Exercise goal: Of the entries below, return only those lines from the line with "eapply dt_bind; [apply (Hread _ old.1.2);" to the line with "unfold rollback_compose_transaction. apply", exactly, both included.

Data records
Lemma temp_apart : is_staging (temp_journal env) = true /\ temp_journal env <> COMPOSE_TRANSACTION_FILE.
Proof.
  unfold is_staging, temp_journal. split.
  - rewrite !orb_true_iff. right. apply starts_with_spec. by eexists.
  - intros H. apply (f_equal to_bytes) in H. rewrite !to_bytes_app in H. pose proof (f_equal (@length _) H) as Hl. rewrite !length_app in Hl. cbn in Hl.
    destruct (to_bytes (de_uuid env)) as [|c l]; [discriminate H|cbn in Hl; lia].
Qed.

(** The journal may be there already. *)
Definition started (d : Disk) : Prop := J (in_state old) d \/ clear old d.

Lemma J_write_journal t : journal_state t = old -> triple Safe before (write_journal env t) (fun _ => J (in_state old)) started.
Proof.
  intros Hj. destruct temp_apart as [Ht1 Ht2]. unfold write_journal. eapply dt_catch with (R := started).
  - eapply dt_bind with (Q := fun _ d => before d /\ files d !! temp_journal env = Some (Journal t)).
    + unfold write_file. eapply dt_bind; [apply dt_number|]. intros n. apply dt_with_disk. intros d (Hc & Hs & f & Hf). rewrite Hf.
      assert (forall x, clear old (with_files d (<[temp_journal env := x]> f))) as Hup.
      { intros x. eapply before_update; [done|done|done|done|]. intros k Hk. by rewrite lookup_insert_ne. }
      eapply dt_bind with (Q := fun _ => clear old).
      * destruct (de_torn env n) as [torn|]; [|apply dt_ret; by intros ? ->]. apply dt_put. intros _ _. split; [|done]. by apply (clear_safe old); [left|].
      * intros []. destruct (de_fault env n); [apply dt_throw; by right|]. apply dt_put. intros _ _. split; [by apply (clear_safe old); [left|]|].
        split; [|by cbn; rewrite lookup_insert_eq]. split_and!; [done|done|by eexists].
    + intros []. eapply dt_bind with (Q := fun _ => J (in_state old)).
      * unfold rename_file. eapply dt_bind with (Q := fun _ d => before d /\ files d !! temp_journal env = Some (Journal t)).
        { eapply dt_conseq; [apply (dt_call _ _ (fun d => before d /\ files d !! temp_journal env = Some (Journal t)))|done|done|]. intros d [[[? _] _] _]. by right. }
        intros []. apply dt_with_disk. intros d [([Hm Hst] & Hs & f & Hf) Htj]. rewrite Htj. apply dt_put. intros _ _.
        assert (J (in_state old) (with_files d (<[COMPOSE_TRANSACTION_FILE := Journal t]> (delete (temp_journal env) (files d))))); [|split; [by eapply J_safe|done]].
        eexists _, t. split; [reflexivity|]. rewrite lookup_insert_eq. split_and!; [done|done|done|]. unfold in_state. rewrite <- Hst. unfold state_of.
        rewrite <- (staging_state (temp_journal env) (files d)) by done. unfold state. by rewrite !lookup_insert_ne.
      * intros []. eapply dt_conseq; [apply (dt_call _ _ (J (in_state old)))|done|done|]. intros d []. by left.
  - intros e. eapply dt_bind with (Q := fun _ => started); [|intros []; by apply dt_throw]. apply dt_ignore. unfold remove_other_file.
    eapply dt_bind with (Q := fun _ => started); [eapply dt_conseq; [apply (dt_call _ _ started)|done|done|by intros d []]|]. intros []. apply dt_with_disk. intros d Hd.
    destruct (files d !! temp_journal env) as [c|] eqn:E; [|apply dt_throw; by intros ? ->]. apply dt_put. intros _ _.
    assert (exists f, dk_dir d = Some f /\ files d = f) as (f & Hf & Hfs).
    { unfold files in *. destruct (dk_dir d) as [f|]; [by eexists|]. cbn in E. by rewrite lookup_empty in E. }
    rewrite Hfs. destruct Hd as [Hd|Hd].
    + destruct (J_files _ d Hd) as (f' & Hf' & _ & HF). rewrite Hf in Hf'. injection Hf' as <-.
      destruct (J_delete (in_state old) (in_state old) d f (temp_journal env) Hf Hd Ht2) as [? ?]; [unfold in_state; by rewrite staging_state|]. split; [done|by left].
    + assert (clear old (with_files d (delete (temp_journal env) f))); [|split; [by apply (clear_safe old); [left|]|by right]].
      eapply before_update; [done|done|done|done|]. intros k Hk. by rewrite lookup_delete_ne.
Qed.

Definition opened (d : Disk) : Prop := clear old d /\ exists f, dk_dir d = Some f.

Lemma dt_create_dir : triple Safe (clear old) (create_project_dir env) (fun _ => opened) (clear old).
Proof.
  unfold create_project_dir. eapply dt_bind with (Q := fun _ => clear old); [eapply dt_conseq; [apply (dt_call _ _ (clear old))|done|done|by intros d []]|].
  intros []. apply dt_with_disk. intros d [Hm Hst]. apply dt_put. intros _ _. assert (clear old (with_files d (files d))) as Hc by done.
  split; [apply (clear_safe old); [by left|done]|]. split; [done|]. by eexists.
Qed.

Lemma dt_opened_call : triple Safe opened (attempt_call env) (fun _ => opened) (clear old).
Proof. eapply dt_conseq; [apply (dt_call _ _ opened)|done|done|]. by intros d [[? _] _]. Qed.

Lemma dt_read name : triple Safe opened (read_optional env name) (fun v d => opened d /\ v = text_content env <$> files d !! name) (clear old).
Proof.
  unfold read_optional. eapply dt_bind; [apply dt_opened_call|]. intros []. apply dt_with_disk. intros d Hd.
  destruct (files d !! name) as [[b|t]|] eqn:E; apply dt_ret; intros ? ->; rewrite E; done.
Qed.

Lemma dt_load_ids : triple Safe opened (load_registry_credential_ids_strict env) (fun v d => before d /\ v = old.2) (clear old).
Proof.
  unfold load_registry_credential_ids_strict. eapply dt_bind; [apply dt_opened_call|]. intros []. apply dt_with_disk. intros d [[Hm Hst] Hf].
  assert (ids_of (dk_sidecar d) = old.2) as Hids by (by rewrite <- Hst). destruct (dk_sidecar d) as [[e|ids rest]|] eqn:Es.
  - apply dt_throw. by intros ? ->.
  - apply dt_ret. intros ? ->. unfold before, readable. rewrite Es. split; [split_and!|]; done.
  - apply dt_ret. intros ? ->. unfold before, readable. rewrite Es. split; [split_and!|]; done.
Qed.

Lemma J_begin : triple Safe (clear old) (begin_compose_deployment_transaction env app) (fun _ => J (in_state old)) started.
Proof.
  assert (forall A (m : deploy A) P Q, triple Safe P m Q (clear old) -> triple Safe P m Q started) as Hw.
  { intros A m P Q H. eapply dt_conseq; [exact H|done|done|]. intros d ?. by right. }
  unfold begin_compose_deployment_transaction, with_valid_name. rewrite Happ. eapply dt_bind; [apply Hw, dt_create_dir|]. intros [].
  apply dt_with_disk. intros d Hd. assert (file_exists d COMPOSE_TRANSACTION_FILE = false) as ->.
  { destruct Hd as [[Hm _] _]. unfold file_exists. by rewrite Hm. }
  eapply dt_bind with (Q := fun _ => opened); [apply dt_ret; by intros ? ->|]. intros []. eapply dt_bind; [apply Hw, dt_opened_call|]. intros [].
  assert (forall name (v : option string), (forall d, opened d -> text_content env <$> files d !! name = v) ->
    triple Safe opened (read_optional env name) (fun x d => opened d /\ x = v) started) as Hread.
  { intros name v Hv. apply Hw. eapply dt_conseq; [apply dt_read|done| |done]. intros x d' [Ho ->]. split; [done|]. by apply Hv. }
  eapply dt_bind; [apply (Hread _ old.1.1.1); intros d' [[_ <-] _]; done|]. intros c. apply dt_pure. intros Hc.
  eapply dt_bind; [apply (Hread _ old.1.1.2); intros d' [[_ <-] _]; done|]. intros e. apply dt_pure. intros He.
  eapply dt_bind; [apply (Hread _ old.1.2); intros d' [[_ <-] _]; done|]. intros m. apply dt_pure. intros Hm.
  eapply dt_bind; [apply Hw, dt_load_ids|]. intros ids. apply dt_pure. intros Hids. apply J_write_journal. unfold journal_state. cbn. subst. by destruct old as [[[? ?] ?] ?].
Qed.

(** ** From the journal to the commit *)

Definition settled (d : Disk) : Prop := undone d \/ clear new d.

Lemma dt_failing {A} stage (m : deploy A) undo P Q R : triple Safe P m Q R -> triple Safe R undo (fun _ => settled) settled -> triple Safe P (failing stage m undo) Q settled.
Proof. intros Hm Hu. unfold failing. eapply dt_catch; [exact Hm|]. intros e. eapply dt_bind; [exact Hu|]. intros []. by apply dt_throw. Qed.

Lemma dt_undo reconcile : triple Safe (J any) (rollback_compose_transaction env app reconcile) (fun _ => settled) settled.
Proof.
  unfold rollback_compose_transaction. apply dt_ignore. eapply dt_conseq; [apply (J_rollback reconcile)|by left| |].
  - intros [] d ?. by left; right.
  - intros d [? _]. by left.
Qed.

Lemma staged_apart : Forall (fun n => n <> COMPOSE_TRANSACTION_FILE /\ is_staging n = true) [staged_compose env; staged_env env; compose_backup env; env_backup env] /\
  staged_compose env <> staged_env env /\ staged_compose env <> env_backup env /\ staged_env env <> env_backup env.
Proof.
  unfold staged_compose, staged_env, compose_backup, env_backup, is_staging. split_and!; try discriminate.
  - repeat constructor; try discriminate; rewrite !orb_true_iff; (do 2 left; by apply starts_with_spec; eexists) || (left; right; by apply starts_with_spec; eexists).
  - intros H. apply (f_equal to_bytes) in H. rewrite !to_bytes_app in H. apply app_inv_head in H.
    apply (f_equal (@length _)) in H. rewrite length_app in H. cbn in H. lia.
Qed.

Lemma J_install (F F' : gmap string Content -> option Sidecar -> Prop) staged canonical backup :
  staged <> COMPOSE_TRANSACTION_FILE -> canonical <> COMPOSE_TRANSACTION_FILE -> backup <> COMPOSE_TRANSACTION_FILE -> staged <> canonical -> staged <> backup ->
  (forall f s, F f s -> exists c, f !! staged = Some c /\ forall o, F' (<[canonical := c]> (delete staged (<[backup := o]> (delete canonical f)))) s /\ F' (<[canonical := c]> (delete staged f)) s) ->
  triple Safe (J F) (install_staged_file env staged canonical backup) (fun _ => J F') (J any).
Proof.
  intros H1 H2 H3 H4 H5 HF. unfold install_staged_file. apply dt_with_disk. intros d Hd.
  set (F1 := fun f s => exists c, f !! staged = Some c /\ F' (<[canonical := c]> (delete staged f)) s).
  eapply dt_bind with (Q := fun _ => J F1).
  { destruct (file_exists d canonical) eqn:E.
    - eapply dt_conseq; [apply (J_rename (fun f s => F f s /\ is_Some (f !! canonical)) F1); [done|done|]|intros ? ->|done|intros d' [? _]; by eapply J_any].
      + intros f s [HFf [o Ho]]. exists o. split; [done|]. destruct (HF f s HFf) as (c & Hc & HF'). exists c. rewrite lookup_insert_ne, lookup_delete_ne by done. split; [done|apply HF'].
      + destruct Hd as (f & t & Hf & Ht & Hj & Hs & HFf). exists f, t. split_and!; try done. unfold file_exists, files in E. rewrite Hf in E. cbn in E. by destruct (f !! canonical).
    - apply dt_ret. intros ? ->. eapply J_mono; [|exact Hd]. intros f s HFf. destruct (HF f s HFf) as (c & Hc & HF'). exists c. split; [done|]. by apply (HF' (Bytes "")). }
  intros []. eapply dt_bind with (Q := fun _ => J F'); [|intros []; by apply dt_ret]. eapply dt_catch with (R := J any).
  - eapply dt_conseq; [by apply (J_rename F1 F'); [..|intros f s (c & Hc & ?); eauto]|done|done|]. intros d' [? _]. by eapply J_any.
  - intros e. eapply dt_bind with (Q := fun _ => J any); [|intros []; by apply dt_throw]. destruct (file_exists d canonical); [|by apply dt_ret].
    apply dt_ignore. by apply J_rename_any.
Qed.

Output for this exercise:
  eapply dt_bind; [apply (Hread _ old.1.2); intros d' [[_ <-] _]; done|]. intros m. apply dt_pure. intros Hm.
  eapply dt_bind; [apply Hw, dt_load_ids|]. intros ids. apply dt_pure. intros Hids. apply J_write_journal. unfold journal_state. cbn. subst. by destruct old as [[[? ?] ?] ?].
Qed.

(** ** From the journal to the commit *)

Definition settled (d : Disk) : Prop := undone d \/ clear new d.

Lemma dt_failing {A} stage (m : deploy A) undo P Q R : triple Safe P m Q R -> triple Safe R undo (fun _ => settled) settled -> triple Safe P (failing stage m undo) Q settled.
Proof. intros Hm Hu. unfold failing. eapply dt_catch; [exact Hm|]. intros e. eapply dt_bind; [exact Hu|]. intros []. by apply dt_throw. Qed.

Lemma dt_undo reconcile : triple Safe (J any) (rollback_compose_transaction env app reconcile) (fun _ => settled) settled.
Proof.
  unfold rollback_compose_transaction. apply dt_ignore. eapply dt_conseq; [apply (J_rollback reconcile)|by left| |].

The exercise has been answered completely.